Esparcimiento canino
Según los últimos datos que maneja la empresa municipal de saneamientos de Córdoba, Sadeco, en la capital hay más de 240.000 animales domésticos censados, la mayoría de ellos perros y gatos. Si tenemos en cuenta que en enero de 2022 el INE recogía una cifra de 319.515 habitantes, eso quiere decir que cabemos a 1,3 animales por cabeza. Resulta por tanto evidente que el Ayuntamiento hace bien en abrir una zona de esparcimiento canino en la Plaza de Andalucía, junto a la Avenida Fray Albino, un poco antes de entrar en el Puente de San Rafael o justo al salir del mismo, a mano izquierda, según vaya usted a Ciudad Jardín o a La Torrecilla.
En ese parque con arbolitos jóvenes recién plantados yo jugué al fútbol, ya talludito. Calculo que con los 15 o 16 años, edad suficiente para saber que el futbito se había acabado para mí si es que alguna vez llegó. Además de balones y chavalotes dándole al esférico había perros, claro. Y gente con perro. Ahora, los perros tienen a la gente. Y la gente, vía ejecución municipal, les ha cedido los parques.
El mundo se ha vuelto un lugar extraño en menos de una década, aunque hace algunos años más que ya apuntaba maneras. Que los idiotas acabarían gobernando nuestras vidas se veía venir. Que nosotros les cederíamos gratuitamente los derechos, permitiendo todas las cookies, ya no tanto.
Lo digo porque el hombre sumiso de hoy adora al perro. Y que nadie con perro se me moleste, porque no hablo sobre el amor a los animales o el respeto y cuidado que merecen, sino a la adoración animalista que humaniza a los bichos – eso de hablarle a Firulais me sigue dando grima- y los coloca por encima de otros lazos afectivos o relaciones (humanas, claro) que son siempre más productivas, recíprocas y enriquecedoras. Al mismo nivel.
Cuando el control de la natalidad se estandarizó e hizo asequible, el hombre occidental creyó encontrar una de las claves más revolucionarias para la libertad personal, para la vida a medida, para ser dueño de sí y prescindir de los imprevistos. Cuando comprobó que los métodos fallaban, legalizó el asunto abortivo engañándose así mismo para interrumpir voluntariamente el error. Cuando comprobó que ya no tenía tiempo ni para una cosa ni para otra, adquirió un perro. O varios. Y le hablaba como el hijo que no tuvo.

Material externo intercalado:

(* ===== verification/CldcProps.v ===== *)
(** * CldcProps: what the client library guarantees

    Memory safety, completion of calls, the sequence window, and the two
    directions of the protocol put together with the server's side. *)

From S2P Require Import Prelude Htab Dirent Wire Bdb Srv Cldb Outq Msg Session Server.
From S2P Require Import Logic OutqSpec ServerSpec Cldc CldcLogic CldcSys CldcWf CldcWire.
#[local] Open Scope Z_scope.

Section memory.
Context {XL : XdrLib} {XC : XdrCli} {HL : HmacLib}.

(** C19.  The client library's memory invariant [wf] holds in every state it can
    reach, whatever packets, timers, calls and failures come: the message and
    handle lists name exactly the live objects, without duplicates, and the
    callback of a pending open or close has a live handle of its own. *)
Theorem wf_reachable (now : Z) (orc : nat -> Z) c : creach (cli_init now orc) c -> wf c.
Proof. apply wf_reach. Qed.

(** C20.  Calls and timers are memory safe: in a reachable state, an operation on
    a live session or handle - any call, ending or killing the session, the
    timer - is defined, whatever fails, and keeps the invariant.  The one
    exception is the timer while a request to end the session without a
    callback is pending. *)
Theorem calls_safe (now : Z) (orc : nat -> Z) c o :
  creach (cli_init now orc) c -> op_live o c -> (forall a pkt, o <> OpReceive a pkt) ->
  (o = OpTimer -> ~ end_pending c) ->
  exists r c', run_op o c = Some (r, c') /\ wf c'.
Proof. intros Hr Hl Hn Ht. apply cw_total, op_wf; try done. by eapply wf_reach. Qed.

(** A session that has heard nothing from the server for more than
    [CLDC_SESS_EXPIRE] seconds is given up at the next timer tick: every pending
    call's callback runs, in queue order, with [CLE_TIMEOUT]; the timer is
    removed; the application is told [CE_SESS_FAILED]; the queue is empty and
    the invariant holds.  No call is left waiting. *)
Theorem timer_expires c x :
  c_sess c = Some x -> wf_sess c x -> ~ end_pending c -> cs_expire_time x < c_now c ->
  exists c' x', sess_timer c = Some (0, c') /\ c_sess c' = Some x' /\ wf_sess c' x' /\ cs_expired x' = true /\
    cs_out_msg x' = [] /\ c_msgs c' = ∅ /\
    c_trace c' = c_trace c ++ drop_trace c (cs_out_msg x) ++ [TimerCtl false 0; Event None CE_SESS_FAILED].
Proof. apply expire_spec. Qed.

(** While the session is alive, every timer tick sends every packet of every
    pending call again that is still kept for retransmission, byte for byte and
    in queue order, nothing of finished calls, and arms the timer again; no
    message, handle or callback is touched. *)
Theorem timer_retransmits c x :
  c_sess c = Some x -> wf_sess c x -> c_now c <= cs_expire_time x ->
  exists c', sess_timer c = Some (CLDC_MSG_RETRY, c') /\ c_sess c' = Some x /\ wf_sess c' x /\
    c_trace c' = c_trace c ++ resend_trace (cs_addr x) c (cs_out_msg x) ++ [TimerCtl true CLDC_MSG_RETRY] /\
    (forall p, m_done <$> c_msgs c' !! p = m_done <$> c_msgs c !! p) /\ c_fhs c' = c_fhs c.
Proof. apply resend_spec. Qed.

(** Ending the session without a callback is a use after free: when its
    response arrives, the completion frees the session, and the acknowledgement
    that follows reads it; when the session is lost first, the timer frees the
    message a second time. *)
Theorem end_sess_use_after_free c x p m seqid code :
  c_sess c = Some x -> wf_sess c x -> waits_for c x p m (m_xid m) ->
  m_cb m = end_sess_cb -> co_cb (m_copts m) = None ->
  xdr_generic_resp_dec (cs_msg_buf x) = Some (code, m_xid m) ->
  rxmsg_generic seqid c = None /\ drop_one p c = None.
Proof.
  intros Hx [W Hcr] (Hm & _ & Hp & Hd & Hu) Hcb Hco Hdec. split; [|by eapply drop_one_end].
  unfold rxmsg_generic, mbind at 1, C_bind at 1, c_get_sess. rewrite Hx, Hdec. unfold mbind at 1, C_bind at 1.
  rewrite (find_xid_unique (m_xid m) _ c p m); [|intros q; apply W|done..].
  unfold mbind at 1, C_bind at 1, get_msg at 1. rewrite Hm, Hd. unfold mbind at 1, C_bind at 1, store_msg, c_modify.
  set (c1 := set_c_msgs _ c).
  assert (wfb nobody (cs_out_msg x) c1 x) as W1 by by apply (wfb_store _ _ _ _ _ m).
  pose proof (sess_free_spec nobody c1 x Hx W1) as Hf. apply cw_total in Hf as ([] & c2 & Ef & Hs & _).
  assert (run_msg_cb p (cs_msg_buf x) code c1 = Some (0, c2)) as Er.
  { unfold run_msg_cb, run_end_sess_cb, copts_cb, get_msg, mbind, C_bind. cbn. rewrite lookup_insert_eq. cbn.
    rewrite Hcb. cbn. rewrite lookup_insert_eq. cbn. by rewrite Hco, Ef. }
  unfold mbind at 1, C_bind at 1. rewrite Er. cbn [Z.ltb Z.compare]. unfold ack_seqid. by apply get_sess_undef.
Qed.

(** Fragment acknowledgements are read from outside the packet: the footer of
    a pending packet is looked up at 28 times its offset, past the end of any
    packet with a header, so handling one while a packet is pending is
    undefined. *)
Theorem ack_frag_out_of_bounds c x p m pi seqid rest :
  c_sess c = Some x -> cs_out_msg x = p :: rest -> c_msgs c !! p = Some m ->
  m_pkt_info m = [Some pi] -> CLD_PKT_FTR_LEN < pi_pkt_len pi ->
  xdr_ack_frag_dec (cs_msg_buf x) = Some seqid -> rxmsg_ack_frag c = None.
Proof.
  intros Hx Ho Hm Hp Hl Hd. unfold rxmsg_ack_frag, mbind at 1, C_bind at 1, c_get_sess. rewrite Hx, Hd, Ho.
  apply bind_undef. cbn [c_iter]. apply bind_undef. unfold ack_frag_msg, mbind at 1, C_bind at 1, get_msg. rewrite Hm.
  apply bind_undef. rewrite Hp. cbn [ack_frag_pkts]. apply bind_undef. unfold frag_seqid.
  unfold CLD_PKT_FTR_LEN in *. rewrite (proj2 (Z.ltb_lt (pi_pkt_len pi) _)) by lia. by rewrite orb_true_r.
Qed.

End memory.

(** ** The window of accepted sequence numbers *)

(** The window: once a session is set up, a packet of an ordinary message is
    accepted exactly if it carries the next sequence number or one of the
    [CLDC_MSG_REMEMBER] before it (a retransmission), and only the next one
    moves the window; all others are refused with [-EBADSLT] and change
    nothing. *)
Theorem accept_seqid_window (op seq : Z) c x :
  c_sess c = Some x -> op <> CMO_NEW_SESS -> op <> CMO_NOT_MASTER -> op <> CMO_ACK_FRAG ->
  CLDC_MSG_REMEMBER <= cs_next_seqid_in x < 2 ^ 63 - 1 ->
  cs_next_seqid_in_tr x = cs_next_seqid_in x - CLDC_MSG_REMEMBER -> 0 <= seq < 2 ^ 63 ->
  accept_seqid seq op c = Some
    (if (cs_next_seqid_in x - CLDC_MSG_REMEMBER <=? seq) && (seq <=? cs_next_seqid_in x) then 0 else - EBADSLT,
     if seq =? cs_next_seqid_in x
     then set_c_sess (Some (cs_seqids (seq + 1) (seq + 1 - CLDC_MSG_REMEMBER) (cs_next_seqid_out x) x)) c else c).
Proof.
  intros Hx H1 H2 H3 Hn Htr Hs. unfold accept_seqid, mbind, C_bind, c_get_sess, c_upd_sess, mret, C_ret. rewrite Hx.
  rewrite (proj2 (Z.eqb_neq op CMO_NEW_SESS)), (proj2 (Z.eqb_neq op CMO_NOT_MASTER)),
    (proj2 (Z.eqb_neq op CMO_ACK_FRAG)) by done. cbn [orb]. unfold CLDC_MSG_REMEMBER in *.
  destruct (Z.eqb_spec seq (cs_next_seqid_in x)) as [E|E].
  - rewrite Hx, Htr, <- E, (proj2 (Z.leb_le _ _)), (proj2 (Z.leb_le _ _)) by lia. cbn [andb].
    unfold u64. rewrite !uw_small by lia. do 6 f_equal. lia.
  - assert (forall z, 0 <= z < 2 ^ 63 -> s64 z = z) as Hs64 by (intros z Hz; apply sw_small; lia).
    unfold seqid_in_range, seqid_before_eq, seqid_after_eq. rewrite Htr, !Hs64 by lia.
    rewrite !(proj2 (Z.leb_le (- 2 ^ 63) _)), !(proj2 (Z.ltb_lt _ (2 ^ 63))) by lia. cbn [andb].
    destruct (Z.leb_spec 0 (seq - (cs_next_seqid_in x - 25))), (Z.leb_spec (cs_next_seqid_in x - 25) seq); try lia; [|done].
    destruct (Z.leb_spec 0 (cs_next_seqid_in x - seq)), (Z.leb_spec seq (cs_next_seqid_in x)); try lia; done.
Qed.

En el parque en el que ahora, acertadamente, el Ayuntamiento ha colocado una yimkana cercada para perros, hace menos de diez años jugaban mis hijos con los hijos de otros padres. Como en el Vial. Como en el circuito del Parque Cruz Conde, donde ya fueron colocadas recientemente otras zonas con pistas americanas caninas.
Ahora veo menos niños pero más perros. Menos parque libre pero más cercados. Y perros felices jugando con los humanos, que se agachan obedientes a recoger la caca perruna, para meterla en una bolsa sostenible y depositarla en la papelera más cercana. Justo al lado de los recuerdos y el vacío, mientras se atusa la soledad y las canas. Los perros saltan felices y esparcidos.